### Problem to work on
If a line in the records contains the string "least", show that line.

### Available data
(** * Server actions of the invoicing dashboard

    A shallow embedding of [app/lib/actions.ts]: the three server actions
    [createInvoice], [updateInvoice] and [deleteInvoice], the zod schema
    they validate with, and the collaborators they call (the SQL store,
    the route cache, the navigation signal and the clock).

    JavaScript numbers are IEEE 754 binary64 values ([spec_float] at
    precision 53, maximal exponent 1024); strings are byte strings (UTF-8);
    a JavaScript object used as a map is a [gmap]. *)

From Stdlib Require Import ZArith String Ascii List Bool Lia.
From Stdlib Require Import Floats.SpecFloat.
From stdpp Require Import gmap strings list.

Local Open Scope string_scope.
Local Open Scope list_scope.
Local Open Scope Z_scope.

(** ** JavaScript numbers *)

Module JSNumber.

Definition prec : Z := 53.
Definition emax : Z := 1024.

(** A number value. The values the runtime produces are the valid ones
    ([valid_binary prec emax]) in canonical form. *)
Definition float : Type := spec_float.

Definition NaN : float := S754_nan.
Definition pos_zero : float := S754_zero false.
Definition neg_zero : float := S754_zero true.
Definition Infinity : float := S754_infinity false.

(** The number value of a mathematical integer (round to nearest, ties
    to even; exact below 2^53). *)
Definition of_Z (n : Z) : float := binary_normalize prec emax n 0 false.

(** [x * y] *)
Definition mul (x y : float) : float := SFmul prec emax x y.

(** [x <= y], [x < y], [x == y] on numbers: false when either is NaN. *)
Definition leb (x y : float) : bool := SFleb x y.
Definition ltb (x y : float) : bool := SFltb x y.
Definition eqb (x y : float) : bool := SFeqb x y.

(** [isNaN(x)] *)
Definition isNaN (x : float) : bool :=
  match x with S754_nan => true | _ => false end.

(** [Number.isInteger(x)]: finite and without fractional part. *)
Definition isInteger (x : float) : bool :=
  match x with
  | S754_zero _ => true
  | S754_finite _ m e =>
      if 0 <=? e then true else (Z.pos m mod 2 ^ (- e) =? 0)
  | _ => false
  end.

(** [Math.round(x)]: the integer nearest to [x], ties towards +Infinity,
    that is floor(x + 1/2) computed exactly. *)
Definition Math_round (x : float) : float :=
  match x with
  | S754_finite s m e =>
      if 0 <=? e then x
      else
        let k := - e in
        let v := cond_Zopp s (Z.pos m) in
        let r := (2 * v + 2 ^ k) / 2 ^ (k + 1) in
        binary_normalize prec emax r 0 s
  | _ => x
  end.

End JSNumber.

Export JSNumber.

(** ** JavaScript strings and the string-to-number conversion *)

Module JSString.

Definition charCode (c : ascii) : Z := Z.of_N (N_of_ascii c).

Definition bytes (l : list Z) : string :=
  string_of_list_ascii (map (fun n => ascii_of_N (Z.to_N n)) l).

(** [s.startsWith(p)], and the rest of [s] after [p]. *)
Fixpoint strip_prefix (p s : string) : option string :=
  match p, s with
  | EmptyString, _ => Some s
  | String a p', String b s' =>
      if Ascii.eqb a b then strip_prefix p' s' else None
  | String _ _, EmptyString => None
  end.

Definition startsWith (s p : string) : bool :=
  match strip_prefix p s with Some _ => true | None => false end.

Fixpoint rev_string (acc s : string) : string :=
  match s with
  | EmptyString => acc
  | String c s' => rev_string (String c acc) s'
  end.

(** [s.split(sep)] for a one-character separator: the pieces between the
    occurrences of [sep], at least one piece. *)
Fixpoint split_aux (sep : ascii) (cur : string) (s : string) : list string :=
  match s with
  | EmptyString => [rev_string EmptyString cur]
  | String c s' =>
      if Ascii.eqb c sep
      then rev_string EmptyString cur :: split_aux sep EmptyString s'
      else split_aux sep (String c cur) s'
  end.

Definition split (sep : ascii) (s : string) : list string :=
  split_aux sep EmptyString s.

(** The white space and line terminator code points the number grammar
    skips (StrWhiteSpaceChar), as UTF-8 byte sequences: TAB, LF, VT, FF,
    CR, SP, U+00A0, U+1680, U+2000..U+200A, U+2028, U+2029, U+202F,
    U+205F, U+3000, U+FEFF. *)
Definition StrWhiteSpaceChar : list string :=
  map bytes
    ([[9]; [10]; [11]; [12]; [13]; [32]; [194; 160]; [225; 154; 128]]
     ++ map (fun b => [226; 128; b]) [128; 129; 130; 131; 132; 133; 134; 135; 136; 137; 138]
     ++ [[226; 128; 168]; [226; 128; 169]; [226; 128; 175]; [226; 129; 159];
         [227; 128; 128]; [239; 187; 191]])%list.

(** One white space character removed from the front, if there is one. *)
Fixpoint strip_one (ws : list string) (s : string) : option string :=
  match ws with
  | [] => None
  | w :: ws' =>
      match strip_prefix w s with
      | Some r => Some r
      | None => strip_one ws' s
      end
  end.

Fixpoint trim_start_fuel (ws : list string) (fuel : nat) (s : string) : string :=
  match fuel with
  | O => s
  | S fuel' =>
      match strip_one ws s with
      | Some r => trim_start_fuel ws fuel' r
      | None => s
      end
  end.

Definition trim_start (ws : list string) (s : string) : string :=
  trim_start_fuel ws (String.length s) s.

(** Leading and trailing white space removed. *)
Definition trim (s : string) : string :=
  let s1 := trim_start StrWhiteSpaceChar s in
  let rws := map (rev_string EmptyString) StrWhiteSpaceChar in
  rev_string EmptyString (trim_start rws (rev_string EmptyString s1)).

End JSString.

Export JSString.

(** ** StringToNumber

    The conversion [Number(s)] applies to a string: white space is trimmed,
    the empty string is [+0], a [0x]/[0o]/[0b] literal is an integer, a
    signed decimal literal (with optional fraction and exponent, or
    [Infinity]) is its value rounded to the nearest binary64 value, and
    anything else is [NaN]. *)

Module StringNumericLiteral.

Definition digit_value (radix : Z) (c : ascii) : option Z :=
  let n := charCode c in
  let v :=
    if (48 <=? n) && (n <=? 57) then Some (n - 48)
    else if (97 <=? n) && (n <=? 122) then Some (n - 87)
    else if (65 <=? n) && (n <=? 90) then Some (n - 55)
    else None in
  match v with
  | Some d => if d <? radix then Some d else None
  | None => None
  end.

(** The longest run of digits at the front of [s]: the value read (on top
    of [acc]), the number of digits, and the rest. *)
Fixpoint read_digits (radix acc n : Z) (s : string) : Z * Z * string :=
  match s with
  | String c s' =>
      match digit_value radix c with
      | Some d => read_digits radix (acc * radix + d) (n + 1) s'
      | None => (acc, n, s)
      end
  | EmptyString => (acc, n, s)
  end.

(** NonDecimalIntegerLiteral, after its prefix: digits only, at least one. *)
Definition NonDecimalIntegerLiteral (radix : Z) (s : string) : float :=
  let '(v, n, rest) := read_digits radix 0 0 s in
  if (0 <? n) && String.eqb rest "" then of_Z v else NaN.

(** ExponentPart, or nothing: the exponent, [None] when the text is
    neither. *)
Definition ExponentPart (s : string) : option Z :=
  match s with
  | EmptyString => Some 0
  | String c s' =>
      if (charCode c =? 101) || (charCode c =? 69) then
        let '(neg, s'') :=
          match s' with
          | String "+" r => (false, r)
          | String "-" r => (true, r)
          | _ => (false, s')
          end in
        let '(v, n, rest) := read_digits 10 0 0 s'' in
        if (0 <? n) && String.eqb rest "" then Some (cond_Zopp neg v) else None
      else None
  end.

(** The number value of [m * 10^scale], negated when [neg]. *)
Definition decimal_value (neg : bool) (m scale : Z) : float :=
  match m with
  | Z.pos p =>
      if 0 <=? scale
      then binary_normalize prec emax (cond_Zopp neg (m * 10 ^ scale)) 0 neg
      else SFdiv prec emax (S754_finite neg p 0)
             (S754_finite false (Z.to_pos (10 ^ (- scale))) 0)
  | _ => S754_zero neg
  end.

Definition StrUnsignedDecimalLiteral (neg : bool) (s : string) : float :=
  if String.eqb s "Infinity" then S754_infinity neg
  else
    let '(ip, ni, r1) := read_digits 10 0 0 s in
    let '(m, nf, r2) :=
      match r1 with
      | String "." r => read_digits 10 ip 0 r
      | _ => (ip, 0, r1)
      end in
    if ni + nf =? 0 then NaN
    else
      match ExponentPart r2 with
      | Some e => decimal_value neg m (e - nf)
      | None => NaN
      end.
(* Verification of note_renumber.py (renumbering of Standard Ebooks endnotes).

   The markup service (BeautifulSoup over lxml, format_xhtml) is modelled at
   the level of trees: a document is the list of its top-level nodes, an
   element carries its tag, its attribute dictionary and its children.  The
   file system maps a path to what exists there: nothing, an entry that
   cannot be opened for reading, or the tree of a readable document.
   Serialising and re-parsing a written tree gives the same tree back.

   Trees are values.  The source's Notes hold the very node objects of the
   endnotes tree; as long as no list item lies inside the text of another
   one, no two Notes share a node and the values here behave as those
   objects do.  When one does, the source's passes over the Notes see the
   nested nodes once per Note holding them, as last mutated, and the
   rebuild moves them; the statements below that depend on it assume no
   such nesting. *)

From Stdlib Require Import List String Ascii Bool Arith Lia.
From Stdlib Require Import Sorting.Permutation Sorting.Sorted.
Import ListNotations.
Set Warnings "-register-all".
Open Scope string_scope.
Open Scope list_scope.

(* ------------------------------------------------------------------ *)
(** * Markup trees *)

Definition attrs := list (string * string).

Inductive node : Type :=
| Text (s : string)
| Elem (tag : string) (a : attrs) (children : list node).

Definition doc := list node.

(** Induction over trees, with an induction hypothesis for every child. *)
Fixpoint node_ind' (P : node -> Prop)
  (HT : forall s, P (Text s))
  (HE : forall t a ch, Forall P ch -> P (Elem t a ch))
  (n : node) {struct n} : P n :=
  match n with
  | Text s => HT s
  | Elem t a ch =>
      HE t a ch
        ((fix go (l : list node) : Forall P l :=
            match l with
            | [] => Forall_nil P
            | x :: xs => Forall_cons x (node_ind' P HT HE x) (go xs)
            end) ch)
  end.

(** [tag.get(k)]: the value stored under [k], if any. *)
Fixpoint lookup_attr (a : attrs) (k : string) : option string :=
  match a with
  | [] => None
  | (k', v) :: r => if String.eqb k k' then Some v else lookup_attr r k
  end.

(** [tag.get(k) or ""] *)
Definition get_attr (a : attrs) (k : string) : string :=
  match lookup_attr a k with Some v => v | None => "" end.

(** [tag[k] = v]: a dict assignment, replacing the value in place or adding
    the key at the end. *)
Fixpoint set_attr (k v : string) (a : attrs) : attrs :=
  match a with
  | [] => [(k, v)]
  | (k', v') :: r => if String.eqb k k' then (k', v) :: r else (k', v') :: set_attr k v r
  end.

(** [find_all] with a predicate on elements: the matching nodes among [l]
    and all their descendants, in document (pre-)order. *)
Fixpoint find_all_node (p : string -> attrs -> bool) (n : node) : list node :=
  match n with
  | Text _ => []
  | Elem t a ch =>
      (if p t a then [Elem t a ch] else [])
        ++ flat_map (find_all_node p) ch
  end.

Definition find_all (p : string -> attrs -> bool) (l : list node) : list node :=
  flat_map (find_all_node p) l.

Definition is_tag (name : string) (t : string) (_ : attrs) : bool := String.eqb t name.

(** [soup.find(name)]: the first of them. *)
Definition find_first (name : string) (l : list node) : option node :=
  hd_error (find_all (is_tag name) l).

(* ------------------------------------------------------------------ *)
(** * Strings *)

(** [str(n)] / ["{:d}".format(n)] for a non-negative int. *)
Fixpoint digits_aux (fuel n : nat) (acc : string) : string :=
  match fuel with
  | 0 => acc
  | S f =>
      let acc' := String (ascii_of_nat (48 + Nat.modulo n 10)) acc in
      if Nat.ltb n 10 then acc' else digits_aux f (Nat.div n 10) acc'
  end.

Definition str_of_nat (n : nat) : string := digits_aux (S n) n "".

(** The part of [s] after its first '#', if it has one. *)
Fixpoint after_hash (s : string) : option string :=
  match s with
  | EmptyString => None
  | String c r => if Ascii.eqb c "#"%char then Some r else after_hash r
  end.

(** [extract_anchor] *)
Definition extract_anchor (href : string) : string :=
  match after_hash href with
  | Some r => r
  | None => ""
  end.

Definition is_empty (s : string) : bool := String.eqb s "".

### Exercise result
    occurrences of [sep], at least one piece. *)
(** NonDecimalIntegerLiteral, after its prefix: digits only, at least one. *)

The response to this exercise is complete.